> [TASK DETAILS]
Give again, unaltered, the lines of the listing below that run from the line having "Class DiGraphLaws (G" through the line having "Definition quantify (self".

------ RECORDS FOR THE TASK ------

(* ===== verification/GoalClauses.v ===== *)
(** * The clauses of a goal ([program_clauses_for_goal],
    [program_clauses_that_could_match] of [chalk-solve/src/clauses.rs]) and of an
    environment ([program_clauses_for_env], [clauses/env_elaborator.rs]) *)

From stdpp Require Import base list numbers gmap.
From S2P Require Import Prelude Ir IrCountable Fold FoldLaws Shift Visit Zip RustIr Fulfill RecSolve Builder SuperTraits ProgramClauses BuiltinTraits Unsize Clauses.

Section GoalClauses.
Context (db : RustIrDatabase) (fuel : nat).

(** ** The clauses of the program for a goal *)

Definition push_program_clauses_for_associated_type_values_in_impls_of (environment : Environment)
    (trait_id : TraitId) (trait_parameters : list GenericArg) (binders : list CanonicalVarKind) : CB unit :=
  impl_ids ← cb_pure (db.(impls_for_trait) trait_id trait_parameters binders);
  cb_iter (λ impl_id,
    let impl_datum := db.(impl_datum) impl_id in
    if negb (impl_is_positive impl_datum) then mret tt
    else
      cb_iter (λ atv_id, to_program_clauses db fuel (db.(associated_ty_value) atv_id) environment)
        impl_datum.(associated_ty_value_ids))
    impl_ids.

Definition push_clauses_for_compatible_normalize (trait_id : TraitId) (associated_ty_id : AssocTypeId) :
    CB unit :=
  let trait_datum := db.(trait_datum) trait_id in
  push_binders (trait_where_clauses trait_datum) (λ where_clauses,
    substitution ← substitution_in_scope;
    let p := mkProjectionTy associated_ty_id substitution in
    let trait_ref := mkTraitRef trait_id substitution in
    let type_parameters := type_parameters substitution in
    push_bound_ty (λ target_ty,
      for_each_parameter (λ i ty,
        push_clause (DgNormalize (projection p) target_ty)
          (goals_of where_clauses ++ [cast DgCompatible; cast (WcImplemented trait_ref)]
             ++ downstream_conditions type_parameters i ty)) type_parameters)).

(** The arm of [Implemented] goals. *)
Definition clauses_for_implemented (environment : Environment) (binders : list CanonicalVarKind)
    (trait_ref : TraitRef) : CB unit :=
  self_ty ← cb_pure (self_type_parameter trait_ref.(substitution));
  let trait_id := trait_ref.(trait_id) in
  let trait_datum := db.(trait_datum) trait_id in
  let rest : CB unit :=
    _ ← to_program_clauses db fuel trait_datum environment;
    impl_ids ← cb_pure (db.(impls_for_trait) trait_id trait_ref.(substitution) binders);
    _ ← cb_iter (λ impl_id, to_program_clauses db fuel (db.(impl_datum) impl_id) environment) impl_ids;
    _ ← (if is_auto_trait trait_datum then
           push_generalized trait_ref (λ trait_ref,
             ty ← cb_pure (self_type_parameter trait_ref.(substitution));
             push_auto_trait_impls db trait_id ty)
         else mret tt);
    match trait_datum.(well_known) with
    | Some well_known => add_builtin_program_clauses db well_known trait_ref binders
    | None => mret tt
    end in
  match self_ty with
  | TyInferenceVar _ _ => mpanic PExplicit
  | TyAlias alias => push_alias_implemented_clause trait_ref alias
  | _ =>
      general ← cb_lift (ty_is_general_var self_ty binders);
      _ ← (if general : bool then
             if is_non_enumerable_trait trait_datum || is_auto_trait trait_datum then cb_flounder
             else mret tt
           else
             match self_ty with
             | TyOpaqueType opaque_ty_id _ =>
                 to_program_clauses db fuel (db.(opaque_ty_data) opaque_ty_id) environment
             | TyDyn _ _ => build_dyn_self_ty_clauses db fuel self_ty
             | _ => mret tt
             end);
      rest
  end.

(** The arm of [AliasEq] goals of a projection. *)
Definition clauses_for_projection_eq (environment : Environment) (proj : ProjectionTy) (ty : Ty) : CB unit :=
  trait_ref ← cb_lift (trait_ref_from_projection db proj);
  trait_self_ty ← cb_pure (self_type_parameter trait_ref.(substitution));
  let rest := to_program_clauses db fuel (db.(associated_ty_data) proj.(associated_ty_id)) environment in
  match trait_self_ty with
  | TyAlias alias => push_alias_alias_eq_clause proj ty alias
  | TyOpaqueType opaque_ty_id _ =>
      _ ← to_program_clauses db fuel (db.(opaque_ty_data) opaque_ty_id) environment;
      rest
  | TyDyn _ _ =>
      _ ← build_dyn_self_ty_clauses db fuel trait_self_ty;
      rest
  | _ => rest
  end.

(** The arm of [Normalize] goals of a projection. *)
Definition clauses_for_normalize (environment : Environment) (binders : list CanonicalVarKind)
    (proj : ProjectionTy) : CB unit :=
  let associated_ty_datum := db.(associated_ty_data) proj.(associated_ty_id) in
  let trait_id := associated_ty_datum.(assoc_trait_id) in
  trait_parameters ← cb_lift (trait_parameters_from_projection db proj);
  let trait_datum := db.(trait_datum) trait_id in
  self_ty ← cb_pure (self_type_parameter proj.(proj_substitution));
  _ ← match self_ty with TyInferenceVar _ _ => mpanic PExplicit | _ => mret tt end;
  general ← cb_lift (ty_is_general_var self_ty binders);
  _ ← (if (general : bool) && is_non_enumerable_trait trait_datum then cb_flounder else mret tt);
  _ ← match trait_datum.(well_known) with
      | Some well_known => add_builtin_assoc_program_clauses db well_known self_ty
      | None => mret tt
      end;
  _ ← push_program_clauses_for_associated_type_values_in_impls_of environment trait_id
        trait_parameters binders;
  compatible ← cb_lift (has_compatible_clause environment);
  if compatible : bool then push_clauses_for_compatible_normalize trait_id proj.(associated_ty_id)
  else mret tt.

(** [push_fact_with_constraints] of an outlives goal and its constraint. *)
Definition clauses_for_lifetime_outlives : CB unit :=
  push_bound_lifetime (λ a,
    push_bound_lifetime (λ b,
      push_fact_with_constraints (DgHolds (WcLifetimeOutlives a b))
        [mkInEnvironment [] (CtLifetimeOutlives a b)])).
Definition clauses_for_type_outlives : CB unit :=
  push_bound_ty (λ ty,
    push_bound_lifetime (λ lifetime,
      push_fact_with_constraints (DgHolds (WcTypeOutlives ty lifetime))
        [mkInEnvironment [] (CtTypeOutlives ty lifetime)])).

Definition push_goal_clauses (environment : Environment) (binders : list CanonicalVarKind)
    (goal : DomainGoal) : CB unit :=
  match goal with
  | DgHolds (WcImplemented trait_ref) => clauses_for_implemented environment binders trait_ref
  | DgHolds (WcAliasEq (AliasProjection id s) ty) =>
      clauses_for_projection_eq environment (mkProjectionTy id s) ty
  | DgHolds (WcAliasEq (AliasOpaque opaque_ty_id _) _) =>
      to_program_clauses db fuel (db.(opaque_ty_data) opaque_ty_id) environment
  | DgHolds (WcLifetimeOutlives _ _) => clauses_for_lifetime_outlives
  | DgHolds (WcTypeOutlives _ _) => clauses_for_type_outlives
  | DgWellFormed (WfTrait trait_ref) | DgLocalImplAllowed trait_ref =>
      to_program_clauses db fuel (db.(trait_datum) trait_ref.(trait_id)) environment
  | DgObjectSafe trait_id =>
      if db.(is_object_safe) trait_id then push_fact (DgObjectSafe trait_id) else mret tt
  | DgWellFormed (WfTy ty) | DgIsUpstream ty | DgDownstreamType ty | DgIsFullyVisible ty
  | DgIsLocal ty => match_ty db fuel environment ty
  | DgFromEnv _ => mret tt
  | DgNormalize (AliasProjection id s) _ => clauses_for_normalize environment binders (mkProjectionTy id s)
  | DgNormalize (AliasOpaque _ _) _ => mret tt
  | DgCompatible | DgReveal => mret tt
  end.

Definition program_clauses_that_could_match (goal : UCanonicalDomainGoal) :
    outcome Floundered ProgramClauses :=
  let 'mkUCanonical (mkCanonical (mkInEnvironment environment goal) binders) _ := goal in
  '(_, builder) ← push_goal_clauses environment binders goal builder_new;
  Val builder.(clauses).

Definition program_clauses_for_goal (goal : UCanonicalDomainGoal) : outcome Floundered ProgramClauses :=
  let value := goal.(canonical).(cvalue) in
  let custom_clauses := db.(custom_clauses) in
  clauses_that_could_match ← program_clauses_that_could_match goal;
  env_clauses ← unwrap_result (db.(program_clauses_for_env) value.(environment));
  unwrap_result (filter_could_match fuel db value.(env_goal)
    (custom_clauses ++ clauses_that_could_match ++ env_clauses)).

(** ** The elaboration of environments *)

Definition elaborate_ty (environment : Environment) (ty : Ty) : CB unit :=
  match ty with
  | TyAlias alias_ty => match_alias_ty db fuel environment alias_ty
  | TyPlaceholder _ => mret tt
  | TyDyn _ _ => mret tt
  | TyFunction _ _ _ | TyBoundVar _ | TyInferenceVar _ _ => mret tt
  | _ => cb_unwrap (match_ty db fuel environment ty)
  end.

Definition elaborate_domain_goal (environment : Environment) (domain_goal : DomainGoal) : CB unit :=
  match domain_goal with
  | DgFromEnv (FeTrait trait_ref) =>
      let trait_datum := db.(trait_datum) trait_ref.(trait_id) in
      _ ← to_program_clauses db fuel trait_datum environment;
      cb_iter (λ associated_ty_id,
        to_program_clauses db fuel (db.(associated_ty_data) associated_ty_id) environment)
        trait_datum.(associated_ty_ids)
  | DgFromEnv (FeTy ty) => elaborate_ty environment ty
  | _ => mret tt
  end.

Definition EnvElaborator (environment : Environment) : Visitor CB := {|
  visit_free_var := default_visit_free_var false;
  visit_free_placeholder := default_visit_free_placeholder false;
  visit_inference_var := default_visit_inference_var false;
  override_visit_ty ty _ _ := elaborate_ty environment ty;
  override_visit_const := default_visit_const;
  override_visit_where := default_visit_where;
  override_visit_domain_goal dg _ _ := elaborate_domain_goal environment dg
|}.

(** A [FxHashSet] is a list without repetitions; [hash_order] is its order. *)
Definition set_insert {A} `{EqDecision A} (x : A) (s : list A) : bool * list A :=
  if decide (x ∈ s) then (false, s) else (true, s ++ [x]).
Definition set_extend {A} `{EqDecision A} (s : list A) (l : list A) : list A :=
  foldl (λ s x, (set_insert x s).2) s l.

Definition elaborate_env_clauses (in_clauses : list ProgramClause) (out : list ProgramClause)
    (environment : Environment) : Fallible (list ProgramClause) :=
  '(_, this_round) ← unwrap_result (visit_with (EnvElaborator environment) in_clauses INNERMOST builder_new);
  Val (set_extend out this_round.(clauses)).

Context (hash_order : list ProgramClause → list ProgramClause).

(** [next_round.drain().filter(|clause| closure.insert(clause.clone()))]. *)
Fixpoint new_clauses (closure : list ProgramClause) (next_round : list ProgramClause) :
    list ProgramClause * list ProgramClause :=
  match next_round with
  | [] => (closure, [])
  | clause :: next_round =>
      let '(inserted, closure) := set_insert clause closure in
      let '(closure, fresh) := new_clauses closure next_round in
      (closure, if inserted : bool then clause :: fresh else fresh)
  end.

(** The [while] loop; [rounds] bounds its iterations. *)
Fixpoint env_closure (rounds : nat) (environment : Environment) (last_round closure : list ProgramClause) :
    Fallible (list ProgramClause) :=
  match last_round, rounds with
  | [], _ => Val closure
  | _, 0 => OutOfFuel
  | _, S rounds =>
      next_round ← elaborate_env_clauses (hash_order last_round) [] environment;
      let '(closure, fresh) := new_clauses closure (hash_order next_round) in
      env_closure rounds environment (set_extend [] fresh) closure
  end.

Definition program_clauses_for_env (rounds : nat) (environment : Environment) : Fallible ProgramClauses :=
  let last_round := set_extend [] environment in
  closure ← env_closure rounds environment last_round last_round;
  Val (hash_order closure).
End GoalClauses.
(* ===== verification/Coherence.v ===== *)
(** * Coherence ([chalk-solve/src/coherence.rs], [coherence/solve.rs], [coherence/orphan.rs])

    Overlapping impls must specialize one another; the specializations make a graph of
    impls from which the priorities are computed.  The graph is that of the [petgraph]
    library and the pairs of impls come from [itertools]: both are interfaces.  Each
    query goes to a fresh solver, an argument. *)

From stdpp Require Import base list numbers gmap.
From S2P Require Import Prelude Ir Fold FoldLaws Shift Ena UCanonicalize RustIr Solve Fulfill RecSolve Builder.

(** ** Libraries *)

(** [petgraph::Graph<ImplId, ()>]. *)
Class DiGraph (G : Type) := {
  digraph_new : G;
  add_node : G → ImplId → nat * G;
  update_edge : G → nat → nat → G;
  node_weight : G → nat → option ImplId;
  neighbors : G → nat → list nat;
  externals_incoming : G → list nat
}.

(** What the documentation of [petgraph] states: a node keeps its index and weight,
    [update_edge] adds an edge unless there is one, [neighbors] are the targets of the
    edges from a node, and the external nodes are those without an incoming edge. *)
Class DiGraphLaws (G : Type) `{DiGraph G} := {
  node_weight_new i : node_weight digraph_new i = None;
  neighbors_new i : neighbors digraph_new i = [];
  node_weight_add_node g w i :
    node_weight g (add_node g w).1 = None ∧
    node_weight (add_node g w).2 i = (if decide (i = (add_node g w).1) then Some w else node_weight g i);
  neighbors_add_node g w i : neighbors (add_node g w).2 i ≡ₚ neighbors g i;
  node_weight_update_edge g a b i : node_weight (update_edge g a b) i = node_weight g i;
  neighbors_update_edge g a b i : is_Some (node_weight g a) → is_Some (node_weight g b) →
    neighbors (update_edge g a b) i ≡ₚ
      (if decide (i = a ∧ b ∉ neighbors g a) then b :: neighbors g i else neighbors g i);
  externals_incoming_NoDup g : NoDup (externals_incoming g);
  elem_of_externals_incoming g i :
    i ∈ externals_incoming g ↔ is_Some (node_weight g i) ∧ ∀ j, i ∉ neighbors g j
}.

(** [Itertools::tuple_combinations] for pairs: each pair of positions once, the earlier
    element first. *)
Class TupleCombinations := tuple_combinations : ∀ {A : Type}, list A → list (A * A).
Class TupleCombinationsLaws `{TupleCombinations} :=
  elem_of_tuple_combinations : ∀ {A : Type} (l : list A) x y,
    (x, y) ∈ tuple_combinations l ↔ ∃ i j, i < j ∧ l !! i = Some x ∧ l !! j = Some y.

(** ** Goals ([chalk-ir/src/lib.rs]) *)

Definition quantify (self : Goal) (kind : QuantifierKind) (bs : VariableKinds) : Goal :=
  GQuantified kind (mkBinders bs self).
Definition negate (self : Goal) : Goal := GNot self.

Definition compatible (self : Goal) : Fallible Goal :=
  let ty := TyBoundVar (mkBoundVar INNERMOST 0) in
  compatible ← cast_program_clause DgCompatible;
  downstream ← cast_program_clause (DgDownstreamType ty);
  self ← term_shifted_in self;
  Val (GQuantified ForAll (with_fresh_type_var (λ _, GImplies [compatible; downstream] self))).

(** [GoalData::EqGoal] for two lists of arguments. *)
Definition eq_goals (l k : Substitution) : list Goal :=
  (λ p : GenericArg * GenericArg, GEqGoal p.1 p.2) <$> zip l k.

(** ** The errors and the priorities *)

Inductive CoherenceError :=
  | OverlappingImpls (id : TraitId)
  | FailedOrphanCheck (id : TraitId).
#[global] Instance CoherenceError_eq_dec : EqDecision CoherenceError. Proof. solve_decision. Defined.

(** [IndexMap<ImplId, SpecializationPriority>]. *)
Abbreviation SpecializationPriority := nat.
Abbreviation SpecializationPriorities := (gmap ImplId SpecializationPriority).

Definition priority (self : SpecializationPriorities) (impl_id : ImplId) : Fallible SpecializationPriority :=
  match self !! impl_id with Some p => Val p | None => Panic PIndex end.
Definition insert_priority (self : SpecializationPriorities) (impl_id : ImplId) (p : SpecializationPriority) :
    outcome CoherenceError SpecializationPriorities :=
  _ ← assert (bool_decide (self !! impl_id = None));
  Val (<[impl_id := p]> self).

(** The forest and the nodes of the impls in it. *)
Abbreviation ForestState G := (G * gmap ImplId nat)%type.

Section CoherenceSolver.
Context {E : Type} `{EnaOps E} {G : Type} `{DiGraph G, TupleCombinations}.
Context (fuel : nat) (db : RustIrDatabase).
(** A fresh solver, asked for one goal. *)
Context (solve : UCanonicalGoal → Fallible (option Solution)).
Context (trait_id : TraitId).

Definition has_unique_solution (goal : UCanonicalGoal) : Fallible bool :=
  solution ← solve goal;
  Val match solution with Some sol => is_unique sol | None => false end.

(** ** [coherence/solve.rs] *)

Definition disjoint (lhs rhs : ImplDatum) : Fallible bool :=
  let lhs_binders := lhs.(impl_binders).(binders) in
  let rhs_binders := rhs.(impl_binders).(binders) in
  let lhs_bound := lhs.(impl_binders).(value) in
  let rhs_bound := rhs.(impl_binders).(value) in
  rhs_params ← mapM term_shifted_in rhs_bound.(impl_trait_ref).(substitution);
  let params_goals := eq_goals lhs_bound.(impl_trait_ref).(substitution) rhs_params in
  rhs_where_clauses ← mapM term_shifted_in rhs_bound.(impl_where_clauses);
  let wc_goals := cast <$> (lhs_bound.(impl_where_clauses) ++ rhs_where_clauses) in
  goal ← compatible (quantify (quantify (goal_all (params_goals ++ wc_goals)) Exists lhs_binders)
                       Exists rhs_binders);
  canonical_goal ← into_closed_goal (E := E) fuel (negate goal);
  solution ← solve canonical_goal;
  Val match solution with Some (Unique _) => true | Some (Ambig _) | None => false end.

Definition specializes_goal (less_special_id more_special_id : ImplId) : Fallible Goal :=
  let more_special := db.(impl_datum) more_special_id in
  gb_forall more_special.(impl_binders) less_special_id (λ _ more_special_impl less_special_id,
    let less_special := db.(impl_datum) less_special_id in
    goal ← gb_exists less_special.(impl_binders) more_special_impl.(impl_trait_ref)
             (λ _ less_special_impl more_special_trait_ref,
        let params_goals :=
          eq_goals more_special_trait_ref.(substitution) less_special_impl.(impl_trait_ref).(substitution) in
        Val (gb_all (params_goals ++ (cast <$> less_special_impl.(impl_where_clauses)))));
    Val (gb_implies (cast <$> more_special_impl.(impl_where_clauses)) goal)).

Definition specializes (less_special_id more_special_id : ImplId) : Fallible bool :=
  goal ← specializes_goal less_special_id more_special_id;
  canonical_goal ← into_closed_goal (E := E) fuel goal;
  has_unique_solution canonical_goal.

(** The two checks of overlapping impls, and the specialization to record. *)
Definition overlap_specialization (l_id r_id : ImplId) : outcome CoherenceError (ImplId * ImplId) :=
  lr ← unwrap_result (specializes l_id r_id);
  rl ← unwrap_result (specializes r_id l_id);
  match lr, rl with
  | true, false => Val (l_id, r_id)
  | false, true => Val (r_id, l_id)
  | _, _ => Exn (OverlappingImpls trait_id)
  end.

(** The loop over the pairs, with [record_specialization] on a state. *)
Fixpoint visit_pairs {S} (record_specialization : S → ImplId → ImplId → S) (pairs : list (ImplId * ImplId))
    (st : S) : outcome CoherenceError S :=
  match pairs with
  | [] => Val st
  | (l_id, r_id) :: pairs =>
      let lhs := db.(impl_datum) l_id in
      let rhs := db.(impl_datum) r_id in
      if negb (impl_is_positive lhs) && negb (impl_is_positive rhs) then
        visit_pairs record_specialization pairs st
      else
        d ← unwrap_result (disjoint lhs rhs);
        if d : bool then visit_pairs record_specialization pairs st
        else
          '(less_special, more_special) ← overlap_specialization l_id r_id;
          visit_pairs record_specialization pairs (record_specialization st less_special more_special)
  end.

Definition visit_specializations_of_trait {S} (record_specialization : S → ImplId → ImplId → S) (st : S) :
    outcome CoherenceError S :=
  let trait_datum := db.(trait_datum) trait_id in
  if trait_datum.(trait_flags).(marker) then Val st
  else
    let impls := db.(local_impls_to_coherence_check) trait_id in
    visit_pairs record_specialization (tuple_combinations impls) st.

(** ** [coherence.rs] *)

Definition node_of (st : ForestState G) (impl_id : ImplId) : nat * ForestState G :=
  let '(forest, node_map) := st in
  match node_map !! impl_id with
  | Some node => (node, st)
  | None => let '(node, forest) := add_node forest impl_id in (node, (forest, <[impl_id := node]> node_map))
  end.

Definition record_specialization (st : ForestState G) (less_special more_special : ImplId) : ForestState G :=
  let '(less_special_node, st) := node_of st less_special in
  let '(more_special_node, st) := node_of st more_special in
  (update_edge st.1 less_special_node more_special_node, st.2).

Definition build_specialization_forest : outcome CoherenceError G :=
  '(forest, _) ← visit_specializations_of_trait record_specialization (digraph_new, ∅);
  Val forest.

(** [for x in xs { f(x, &mut map) }]. *)
Fixpoint for_each_node {S} (f : nat → S → outcome CoherenceError S) (nodes : list nat) (map : S) :
    outcome CoherenceError S :=
  match nodes with
  | [] => Val map
  | idx :: nodes => map ← f idx map; for_each_node f nodes map
  end.

(** [depth] bounds the recursion. *)
Fixpoint set_priorities (depth : nat) (forest : G) (p : nat) (idx : nat) (map : SpecializationPriorities) :
    outcome CoherenceError SpecializationPriorities :=
  match depth with
  | 0 => OutOfFuel
  | S depth =>
      impl_id ← unwrap (node_weight forest idx);
      map ← insert_priority map impl_id p;
      for_each_node (set_priorities depth forest (p + 1)) (neighbors forest idx) map
  end.

Definition specialization_priorities (depth : nat) : outcome CoherenceError SpecializationPriorities :=
  forest ← build_specialization_forest;
  for_each_node (set_priorities depth forest 0) (externals_incoming forest) ∅.

(** ** [coherence/orphan.rs] *)

Definition perform_orphan_check (impl_id : ImplId) : outcome CoherenceError unit :=
  let impl_datum := db.(impl_datum) impl_id in
  let impl_allowed : Goal :=
    cast (binders_map (λ bound_impl, DgLocalImplAllowed bound_impl.(impl_trait_ref)) impl_datum.(impl_binders)) in
  canonical_goal ← unwrap_result (into_closed_goal (E := E) fuel impl_allowed);
  solution ← unwrap_result (solve canonical_goal);
  match solution with
  | Some _ => Val tt
  | None => Exn (FailedOrphanCheck (impl_trait_id impl_datum))
  end.
End CoherenceSolver.
(* ===== verification/Scoped.v ===== *)
(** * Scopes and kinds of variables

    A term is in scope when each of its variables refers to a binder around it and
    has the kind that the binder gives it.  Substituting parameters of the right
    kinds keeps terms in scope and never panics. *)

From stdpp Require Import base list numbers.
From S2P Require Import Prelude Ir Fold FoldLaws Shift ShiftThm RustIr RecSolve Builder.

(** ** Leaves in scope *)

(** The binders around a term, the innermost first. *)
Abbreviation Scope := (list (list VariableKind)).

(** The types of constants are scalars: they mention no variable. *)
Definition ground_ty (ty : Ty) : bool :=
  match ty with TyScalar _ | TyStr | TyNever | TyForeign _ | TyError => true | _ => false end.
Definition is_ty_kind (k : VariableKind) : bool := match k with VkTy _ => true | _ => false end.
Definition is_lifetime_kind (k : VariableKind) : bool := match k with VkLifetime => true | _ => false end.
Definition is_const_kind (k : VariableKind) : bool := match k with VkConst _ => true | _ => false end.
Definition ground_kind (k : VariableKind) : bool := match k with VkConst ty => ground_ty ty | _ => true end.

(** The variable [bv], met at depth [d] in a term at depth [n], is bound inside the term
    or by one of the binders of [ctx]; those of index below [n] are between. *)
Definition var_ok (n : nat) (ctx : Scope) (ok : VariableKind → bool) (bv : BoundVar) (d : nat) : bool :=
  (n <=? d) &&
  ((bv.(debruijn) + n <? d) ||
   match ctx !! (bv.(debruijn) + n - d) with
   | Some ks => match ks !! bv.(index) with Some k => ok k | None => false end
   | None => false
   end).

------

> [SOLUTION FOR THIS EXERCISE]
Class DiGraphLaws (G : Type) `{DiGraph G} := {
  node_weight_new i : node_weight digraph_new i = None;
  neighbors_new i : neighbors digraph_new i = [];
  node_weight_add_node g w i :
    node_weight g (add_node g w).1 = None ∧
    node_weight (add_node g w).2 i = (if decide (i = (add_node g w).1) then Some w else node_weight g i);
  neighbors_add_node g w i : neighbors (add_node g w).2 i ≡ₚ neighbors g i;
  node_weight_update_edge g a b i : node_weight (update_edge g a b) i = node_weight g i;
  neighbors_update_edge g a b i : is_Some (node_weight g a) → is_Some (node_weight g b) →
    neighbors (update_edge g a b) i ≡ₚ
      (if decide (i = a ∧ b ∉ neighbors g a) then b :: neighbors g i else neighbors g i);
  externals_incoming_NoDup g : NoDup (externals_incoming g);
  elem_of_externals_incoming g i :
    i ∈ externals_incoming g ↔ is_Some (node_weight g i) ∧ ∀ j, i ∉ neighbors g j
}.

(** [Itertools::tuple_combinations] for pairs: each pair of positions once, the earlier
    element first. *)
Class TupleCombinations := tuple_combinations : ∀ {A : Type}, list A → list (A * A).
Class TupleCombinationsLaws `{TupleCombinations} :=
  elem_of_tuple_combinations : ∀ {A : Type} (l : list A) x y,
    (x, y) ∈ tuple_combinations l ↔ ∃ i j, i < j ∧ l !! i = Some x ∧ l !! j = Some y.

(** ** Goals ([chalk-ir/src/lib.rs]) *)

Definition quantify (self : Goal) (kind : QuantifierKind) (bs : VariableKinds) : Goal :=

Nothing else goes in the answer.